» **What you should do**: Reproduce exactly, and only, the lines running from the start of the entries below to the line containing "Theorem add_packet_lookup (s".

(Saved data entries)
(** X1. After a call of [add_packet] that returns, the dictionary holds
    the pair of the call under the index [line_num // lines_per_packet];
    every other index holds what it held before when the frame number is
    the tracked one, and nothing when the call started a new frame. *)
Theorem add_packet_lookup (s : C64FrameAssembler)
    (frame_num line_num lines_per_packet : Z) (pixel_data : bytes) (is_last : bool) :
  lines_per_packet <> 0 ->
  let s' := fst (add_packet s frame_num line_num lines_per_packet pixel_data is_last) in
  dict_get (line_num / lines_per_packet) (packets s') = Some (line_num, pixel_data)
  /\ forall k : Z,
       k <> line_num / lines_per_packet ->
       dict_get k (packets s')
       = if frame_differs (current_frame_num s) frame_num then None
         else dict_get k (packets s).
Proof.
  intros Hlpp. apply Z.eqb_neq in Hlpp. cbv zeta.
  unfold add_packet, start_frame. rewrite Hlpp.
  destruct (frame_differs (current_frame_num s) frame_num), is_last;
    cbn [fst packets]; (split; [apply dict_get_set_eq|]);
    intros k Hk; now rewrite dict_get_set_ne.
Qed.

Lemma add_packet_lookup_witness :
  let s := run assembler_init [mkCall 7 0 4 [x11] false] in
  let s' := fst (add_packet s 7 4 4 [x22] true) in
  dict_get 1 (packets s') = Some (4, [x22])
  /\ dict_get 0 (packets s') = Some (0, [x11]).
Proof.
  cbv zeta.
  assert (Hlpp : 4 <> 0) by lia.
  destruct (add_packet_lookup (run assembler_init [mkCall 7 0 4 [x11] false])
              7 4 4 [x22] true Hlpp) as [H1 H2].
  split; [exact H1|]. apply (H2 0). change (4 / 4) with 1. lia.
Defined.

(** X2. [add_packet] raises exactly when [lines_per_packet] is zero, and
    then with [ZeroDivisionError]. The assembler is as it was when the
    frame number was the tracked one; with another frame number the
    packets stored so far are gone all the same. *)
Theorem add_packet_zero_division (s : C64FrameAssembler)
    (frame_num line_num lines_per_packet : Z) (pixel_data : bytes) (is_last : bool) :
  let r := add_packet s frame_num line_num lines_per_packet pixel_data is_last in
  (snd r = Some ZeroDivisionError <-> lines_per_packet = 0)
  /\ (lines_per_packet <> 0 -> snd r = None)
  /\ (lines_per_packet = 0 -> current_frame_num s = Some frame_num -> fst r = s)
  /\ (lines_per_packet = 0 -> current_frame_num s <> Some frame_num ->
      fst r = {| current_frame_num := Some frame_num; packets := [];
                 expected_packets := 0; height := height s |}).
Proof.
  cbv zeta. unfold add_packet.
  destruct (Z.eqb_spec lines_per_packet 0) as [E|E].
  - cbn [fst snd]. split; [tauto|]. split; [contradiction|]. split.
    + intros _ Hc. now apply start_frame_again.
    + intros _ Hc. apply frame_differs_true in Hc. unfold start_frame. now rewrite Hc.
  - split.
    + destruct is_last; cbn [snd]; (split; [discriminate|contradiction]).
    + split; [now destruct is_last|]. split; contradiction.
Qed.
(** * aca-ally: AI answer orchestration, chat persistence and post ranking

    A shallow embedding of the parts of the platform that decide which AI
    provider answers a homework question, how chat turns reach the browser's
    local cache, and how posts are ranked and measured:

    - [client/src/lib/chatStorageService.ts]   (module [ChatStorage])
    - [client/src/lib/localAuth.ts], [geminiService.ts],
      [perplexityService.ts], [openai.ts]      (module [Providers])
    - [client/src/lib/homeworkHelpService.ts]  (module [HomeworkHelp])
    - [server/openai.ts], [server/perplexity.ts], [server/gemini.ts]
                                               (module [ServerClients])
    - [server/storage.ts]                      (module [Storage])

    Asynchronous functions are embedded as computations over an explicit
    world: a promise that rejects is a thrown outcome, [await] is sequencing. *)

From Stdlib Require Import ZArith List String Ascii Bool Lia.
From Stdlib Require Import Permutation Sorted.
From Stdlib Require Import DecimalString.
From Stdlib Require Import PrimFloat FloatOps SpecFloat Uint63.
Import ListNotations.

Open Scope Z_scope.
Open Scope string_scope.
Open Scope list_scope.

(* ================================================================== *)
(** ** JavaScript values and string operations used by the sources *)

Module Js.

(** A line feed, the [\n] of the template literals. *)
Definition nl : string := String (ascii_of_nat 10) EmptyString.

(** [s.includes(sub)]. *)
Fixpoint includes (s sub : string) : bool :=
  String.prefix sub s
  || match s with
     | EmptyString => false
     | String _ rest => includes rest sub
     end.

Definition lowerAscii (c : ascii) : ascii :=
  let n := nat_of_ascii c in
  if ((65 <=? n) && (n <=? 90))%nat then ascii_of_nat (n + 32) else c.

(** [s.toLowerCase()], on the ASCII letters. *)
Fixpoint toLowerCase (s : string) : string :=
  match s with
  | EmptyString => EmptyString
  | String c rest => String (lowerAscii c) (toLowerCase rest)
  end.

(** [n.toString()] for an integer-valued number. *)
Definition toString (n : Z) : string := NilZero.string_of_int (Z.to_int n).

(** [x || d] where [x] is a [number | null] holding an integer: [null] and
    [0] are falsy. *)
Definition orElse (x : option Z) (d : Z) : Z :=
  match x with
  | None => d
  | Some v => if Z.eqb v 0 then d else v
  end.

(** [s || d] for a [string | null]: [null] and the empty string are
    falsy. *)
Definition strOrElse (x : option string) (d : string) : string :=
  match x with
  | None => d
  | Some EmptyString => d
  | Some s => s
  end.

End Js.

(* ================================================================== *)
(** ** Computations that may throw, over a state *)

Inductive Outcome (A : Type) : Type :=
| Returned (a : A)
| Thrown (message : string).
Arguments Returned {A} a.
Arguments Thrown {A} message.

Definition M (S A : Type) : Type := S -> Outcome A * S.

Definition ret {S A} (a : A) : M S A := fun s => (Returned a, s).

Definition throw {S A} (message : string) : M S A := fun s => (Thrown message, s).

Definition bind {S A B} (m : M S A) (k : A -> M S B) : M S B :=
  fun s =>
    match m s with
    | (Returned a, s') => k a s'
    | (Thrown e, s') => (Thrown e, s')
    end.

(** [try { body } catch (error) { handler }]. *)
Definition tryCatch {S A} (body : M S A) (handler : string -> M S A) : M S A :=
  fun s =>
    match body s with
    | (Returned a, s') => (Returned a, s')
    | (Thrown e, s') => handler e s'
    end.

Definition gets {S A} (f : S -> A) : M S A := fun s => (Returned (f s), s).

Definition modify {S} (f : S -> S) : M S unit := fun s => (Returned tt, f s).

Declare Scope js_scope.
Delimit Scope js_scope with js.
Notation "x <- m ;; k" := (bind m (fun x => k))
  (at level 100, m at next level, right associativity) : js_scope.
Notation "m ;;; k" := (bind m (fun _ => k))
  (at level 100, right associativity) : js_scope.
Open Scope js_scope.

Definition returned {A} (o : Outcome A) : bool :=
  match o with Returned _ => true | Thrown _ => false end.

(* ================================================================== *)
(** ** The browser world seen by the client services *)

Inductive Role : Type := user | assistant.

Module ChatMessage.
(** [createdAt] holds the instant behind the ISO string, in epoch
    milliseconds. *)
Record t : Type := mk {
  id : string;
  userId : Z;
  content : string;
  role : Role;
  createdAt : Z
}.
End ChatMessage.

Module ChatSession.
Record t : Type := mk {
  userId : Z;
  messages : list ChatMessage.t;
  lastUpdated : Z
}.
End ChatSession.

Module LocalUser.
Record t : Type := mk {
  id : Z;
  username : string;
  email : string;
  isAuthenticated : bool
}.
End LocalUser.

(** What [localStorage.getItem(key)] followed by [JSON.parse] can meet:
    no entry (or an empty one), text that does not parse to the expected
    shape, or a value. *)
Inductive Stored (A : Type) : Type :=
| Absent
| Malformed
| Parsed (a : A).
Arguments Absent {A}.
Arguments Malformed {A}.
Arguments Parsed {A} a.

(** What [fetch] can give: a rejected promise, or a response with its [ok]
    flag and, when the body parses, the text field the caller reads. *)
Inductive FetchResult : Type :=
| NetworkFailure
| Response (ok : bool) (body : option string).

Module World.
Record t : Type := mk {
  (** localStorage entry under [CHAT_STORAGE_KEY] *)
  chatStore : Stored (list ChatSession.t);
  (** localStorage entry under the user key of localAuth.ts *)
  userStore : Stored LocalUser.t;
  (** [localStorage.setItem] throws (quota exceeded, storage disabled) *)
  setItemThrows : bool;
  (** [Date.now()] *)
  clock : Z;
  (** successive results of [Math.random().toString(36).substring(2, 9)] *)
  randomSalt : nat -> string;
  draws : nat;
  (** whether [fetch('/api/chat/save')] and [fetch('/api/chat/clear')]
      reach the server, and what the server received *)
  chatApiReachable : bool;
  serverInbox : list ChatMessage.t;
  serverClears : list Z;
  (** replies of the homework endpoints, by subject and question *)
  geminiHomeworkApi : string -> string -> FetchResult;
  perplexityHomeworkApi : string -> string -> FetchResult;
  openaiHomeworkApi : string -> string -> FetchResult;
  (** the browser-side Gemini SDK: [chat.sendMessage(text)] resolves with
      the answer text or rejects *)
  geminiSdk : string -> option string
}.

» **Written solution**:
(** X1. After a call of [add_packet] that returns, the dictionary holds
    the pair of the call under the index [line_num // lines_per_packet];
    every other index holds what it held before when the frame number is
    the tracked one, and nothing when the call started a new frame. *)
Theorem add_packet_lookup (s : C64FrameAssembler)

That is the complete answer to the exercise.